According to a CNN article, “Researchers say they have produced hydrogen from ethanol in a prototype reactor small enough and efficient enough to heat small homes and power cars.”

The article goes on to get people excited — here, at least in prototype form, is a small, inexpensive device that can produce hydrogen from ethanol so people can power their homes with hydrogen. Neat!

But wait.

First, ethanol doesn’t grow on trees. Well, not exactly. It’s commonly made from plants like corn. Lots of corn. LOTS of corn.

Specifically, it takes a little more than 26 pounds of corn to make 1 gallon of ethanol, according to a study at Cornell.

An acre of land can yield about 7,100 pounds of corn — that’s about 328 gallons of ethanol per year. So you would need a lot of acres of corn to make the ethanol. (According to the folks at HowStuffWorks, you would need half an acre of corn just to power a single cross-country drive in a Toyota Camry.) That’s acreage that requires water, pesticides, herbicides… you get the idea. (It’s also acreage that’s not growing food.) And yes, making the ethanol from the corn takes energy, too.

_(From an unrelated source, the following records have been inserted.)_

Lemma zsum_map_le {A} (f g : A → Z) l :
  (∀ x, x ∈ l → f x ≤ g x) → zsum (f <$> l) ≤ zsum (g <$> l).
Proof.
  induction l as [|x l IH]; intros Hle; csimpl; [lia|].
  assert (f x ≤ g x) by (apply Hle; left).
  assert (zsum (f <$> l) ≤ zsum (g <$> l)) by (apply IH; intros; apply Hle; by right).
  simpl in *. lia.
Qed.

Lemma zsum_elem_le {A} (f : A → Z) l x :
  (∀ y, y ∈ l → 0 ≤ f y) → x ∈ l → f x ≤ zsum (f <$> l).
Proof.
  intros Hpos Hx. induction l as [|y l IH]; [by apply not_elem_of_nil in Hx|].
  assert (0 ≤ zsum (f <$> l)).
  { apply zsum_nonneg, Forall_fmap, Forall_forall. intros z Hz. simpl.
    apply Hpos. by right. }
  assert (0 ≤ f y) by (apply Hpos; left).
  apply elem_of_cons in Hx as [->|Hx]; csimpl; [simpl in *; lia|].
  assert (f x ≤ zsum (f <$> l)) by (apply IH; [intros; apply Hpos; by right|done]).
  simpl in *. lia.
Qed.

Lemma foldl_max_acc l x y : foldl Z.max (Z.max x y) l = Z.max x (foldl Z.max y l).
Proof. revert x y. induction l as [|z l IH]; intros; simpl; [done|]. by rewrite <- Z.max_assoc, IH. Qed.

Lemma zmax_Permutation d l k : l ≡ₚ k → zmax d l = zmax d k.
Proof.
  induction 1 as [|x l k Hp IH|x y l|]; try done; [|simpl; by rewrite Z.max_comm|congruence].
  simpl. clear IH. revert x.
  induction Hp as [|y l k Hp IH|y1 y2 l|l1 l2 l3 _ IH1 _ IH2]; intros z; simpl; [done|..].
  - apply IH.
  - f_equal. lia.
  - by rewrite IH1.
Qed.

Lemma zmax_elem d l : l ≠ [] → zmax d l ∈ l.
Proof.
  destruct l as [|x l]; [done|]. intros _. simpl. revert x.
  induction l as [|y l IH]; intros x; simpl; [by left|].
  specialize (IH (Z.max x y)). rewrite !elem_of_cons in *.
  destruct (Z.max_spec x y) as [[_ E]|[_ E]]; rewrite E in *; naive_solver.
Qed.

Lemma max_by_elem {A} (f : A → Z) l x : max_by f l = Some x → x ∈ l.
Proof.
  revert x. induction l as [|y l IH]; intros x; simpl; [done|].
  destruct (max_by f l) as [z|]; [case_decide|]; intros [= <-];
    [right; by apply IH | left | left].
Qed.

Lemma max_by_ge {A} (f : A → Z) l x y : max_by f l = Some x → y ∈ l → f y ≤ f x.
Proof.
  revert x. induction l as [|z l IH]; intros x; simpl; [done|].
  intros Hmax Hy. destruct (max_by f l) as [w|] eqn:Hw.
  - apply elem_of_cons in Hy as [->|Hy]; case_decide; simplify_eq; try lia.
    + by apply IH.
    + specialize (IH w eq_refl Hy). lia.
  - destruct l as [|w l]; [|simpl in Hw; destruct (max_by f l); [case_decide|]; done].
    simplify_eq. by apply list_elem_of_singleton in Hy as ->.
Qed.

Lemma max_by_None {A} (f : A → Z) l : max_by f l = None ↔ l = [].
Proof.
  split; [|by intros ->]. destruct l as [|x l]; [done|]. simpl.
  destruct (max_by f l); [case_decide|]; done.
Qed.

(** ** Python's stable sort, [list.sort(key=f)] *)

Section sort_by.
Context {A : Type} (f : A → Z).

Fixpoint sorted_insert (x : A) (l : list A) : list A :=
  match l with
  | [] => [x]
  | y :: l' => if decide (f x ≤ f y) then x :: l else y :: sorted_insert x l'
  end.

Definition sort_by (l : list A) : list A := foldr sorted_insert [] l.

Definition key_le (x y : A) : Prop := f x ≤ f y.

Lemma sorted_insert_perm x l : sorted_insert x l ≡ₚ x :: l.
Proof.
  induction l as [|y l IH]; simpl; [done|]. case_decide; [done|].
  rewrite IH. apply Permutation_swap.
Qed.

Lemma sort_by_perm l : sort_by l ≡ₚ l.
Proof. induction l as [|x l IH]; simpl; [done|]. by rewrite sorted_insert_perm, IH. Qed.

Lemma sort_by_elem_of x l : x ∈ sort_by l ↔ x ∈ l.
Proof. by rewrite sort_by_perm. Qed.

Lemma sorted_insert_sorted x l :
  StronglySorted key_le l → StronglySorted key_le (sorted_insert x l).
Proof.
  induction 1 as [|y l Hs IH Hy]; simpl; [repeat constructor|].
  unfold key_le in *. case_decide as Hxy.
  - repeat (constructor; auto). eapply Forall_impl; [done|]. simpl. lia.
  - constructor; [done|]. rewrite sorted_insert_perm. constructor; [lia|done].
Qed.

Lemma sort_by_sorted l : StronglySorted key_le (sort_by l).
Proof. induction l; simpl; [constructor|]. by apply sorted_insert_sorted. Qed.

(** Stability: the elements of any one key keep their relative order. *)
Lemma sorted_insert_stable k x l :
  filter (λ y, f y = k) (sorted_insert x l) = filter (λ y, f y = k) (x :: l).
Proof.
  induction l as [|y l IH]; [done|]. simpl. case_decide as Hxy; [done|].
  rewrite !filter_cons, IH, filter_cons. repeat case_decide; try done. lia.
Qed.

(** Sorting sees only the key. *)
Lemma sort_by_fmap (h : A → A) l : (∀ x, f (h x) = f x) → sort_by (h <$> l) = h <$> sort_by l.
Proof.
  intros Hh. induction l as [|x l IH]; [done|]. csimpl. rewrite IH.
  generalize (sort_by l). intros k. induction k as [|y k IHk]; [done|]. csimpl.
  rewrite !Hh. case_decide; [done|]. csimpl. by rewrite IHk.
Qed.

Lemma sort_by_stable k l :
  filter (λ y, f y = k) (sort_by l) = filter (λ y, f y = k) l.
Proof.
  induction l as [|x l IH]; [done|]. simpl.
  rewrite sorted_insert_stable, !filter_cons. by rewrite IH.
Qed.
End sort_by.

(** A part of a sorted list, in order, is sorted. *)
Lemma StronglySorted_sublist {A} (R : relation A) (l k : list A) :
  l `sublist_of` k → StronglySorted R k → StronglySorted R l.
Proof.
  induction 1 as [|x l k Hlk IH|x l k Hlk IH]; intros Hk; [done|..].
  - apply StronglySorted_inv in Hk as [Hk Hx]. constructor; [auto|].
    rewrite Forall_forall in Hx |- *. intros y Hy. apply Hx. by eapply elem_of_sublist.
  - apply StronglySorted_inv in Hk as [Hk _]. auto.
Qed.

Lemma filter_none {A} (P : A → Prop) `{∀ x, Decision (P x)} (l : list A) :
  (∀ x, x ∈ l → ¬ P x) → filter P l = [].
Proof.
  intros Hl. apply elem_of_nil_inv. intros x [HP Hx]%list_elem_of_filter. by apply (Hl x).
Qed.

Lemma filter_all {A} (P : A → Prop) `{∀ x, Decision (P x)} (l : list A) :
  (∀ x, P x) → filter P l = l.
Proof. intros HP. induction l as [|x l IH]; [done|]. by rewrite filter_cons_True, IH. Qed.

Lemma filter_keep {A} (P : A → Prop) `{∀ x, Decision (P x)} (l : list A) : Forall P l → filter P l = l.
Proof. induction 1 as [|x l Hx _ IH]; [done|]. by rewrite filter_cons_True, IH. Qed.

Lemma filter_fmap_same {A} (P : A → Prop) `{∀ x, Decision (P x)} (h : A → A) (l : list A) :
  (∀ x, P (h x) ↔ P x) → filter P (h <$> l) = h <$> filter P l.
Proof.
  intros Hh. induction l as [|x l IH]; [done|]. csimpl. rewrite !filter_cons, IH.
  destruct (decide (P x)) as [Hp|Hp].
  - by rewrite (decide_True _ _ (proj2 (Hh x) Hp)).
  - rewrite decide_False; [done|]. by rewrite Hh.
Qed.

(** ** Keyed tables

    An SQL table with a text primary key, as the list of its rows in the order
    a query without [ORDER BY] returns them. *)

Class Keyed (A : Type) := row_key : A → string.

Section tables.
Context {A : Type} `{Keyed A}.
Implicit Types (t : list A) (k : string).

Definition keys t : list string := row_key <$> t.

(** [db.query(T).filter_by(id=k).first()] *)
Fixpoint find_row k t : option A :=
  match t with
  | [] => None
  | r :: t' => if decide (row_key r = k) then Some r else find_row k t'
  end.

(** [db.query(T).filter(p).update(f)] *)
Definition update_where (p : A → bool) (f : A → A) t : list A :=
  (λ r, if p r then f r else r) <$> t.

(** [db.query(T).filter_by(id=k).update(f)], and the write-back of one ORM row. *)
Definition update_row k (f : A → A) t : list A :=
  update_where (λ r, bool_decide (row_key r = k)) f t.

Definition delete_row k t : list A := filter (λ r, row_key r ≠ k) t.

Definition keeps_key (f : A → A) : Prop := ∀ r, row_key (f r) = row_key r.

Lemma find_row_Some k t r : find_row k t = Some r → r ∈ t ∧ row_key r = k.
Proof.
  induction t as [|x t IH]; simpl; [done|]. case_decide; intros Hf; simplify_eq.
  - split; [left|done].
  - destruct (IH Hf). split; [by right|done].
Qed.

Lemma find_row_key k t r : find_row k t = Some r → row_key r = k.
Proof. by intros [_ ?]%find_row_Some. Qed.

Lemma find_row_None k t : find_row k t = None ↔ k ∉ keys t.
Proof.
  unfold keys. induction t as [|x t IH]; csimpl.
  - split; [intros _; apply not_elem_of_nil|done].
  - rewrite not_elem_of_cons, <- IH. case_decide; split; [done| |auto|by intros []].
    intros []; congruence.
Qed.

Lemma find_row_elem t r : NoDup (keys t) → r ∈ t → find_row (row_key r) t = Some r.
Proof.
  intros Hnd Hr. induction t as [|x t IH]; [by apply elem_of_nil in Hr|].
  unfold keys in *. csimpl in *. apply NoDup_cons in Hnd as [Hx Hnd].
  apply elem_of_cons in Hr as [->|Hr]; [by rewrite decide_True|].
  rewrite decide_False; [by apply IH|]. intros Heq. apply Hx. rewrite Heq.
  by apply list_elem_of_fmap_2.
Qed.

Lemma keys_update_where p f t : keeps_key f → keys (update_where p f t) = keys t.
Proof.
  intros Hf. unfold keys, update_where. rewrite <- list_fmap_compose.
  apply list_fmap_ext. intros i x _. simpl. destruct (p x); [apply Hf|done].
Qed.

Lemma keys_update_row k f t : keeps_key f → keys (update_row k f t) = keys t.
Proof. apply keys_update_where. Qed.

Lemma find_update_where p f k t :
  keeps_key f →
  find_row k (update_where p f t) = (λ r, if p r then f r else r) <$> find_row k t.
Proof.
  intros Hf. induction t as [|x t IH]; [done|]. unfold update_where in *. csimpl.
  assert (row_key (if p x then f x else x) = row_key x) as -> by (destruct (p x); auto).
  by case_decide.
Qed.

So when you think about it, although hydrogen power sounds great, the reality is very different. We’d need millions of acres devoted to growing the plants which we’d have to convert to ethanol before converting them to hydrogen to burn. That’s a lot of wasted energy and a lot of wasted land.

(Oh, and the CNN article says at the end, “The cell could produce 1 kilowatt of power, nearly enough for an average home.” Um, wrong. Most homes need in the range of 4-5 kilowatts of power — more if they’ve got central air or electric heat.)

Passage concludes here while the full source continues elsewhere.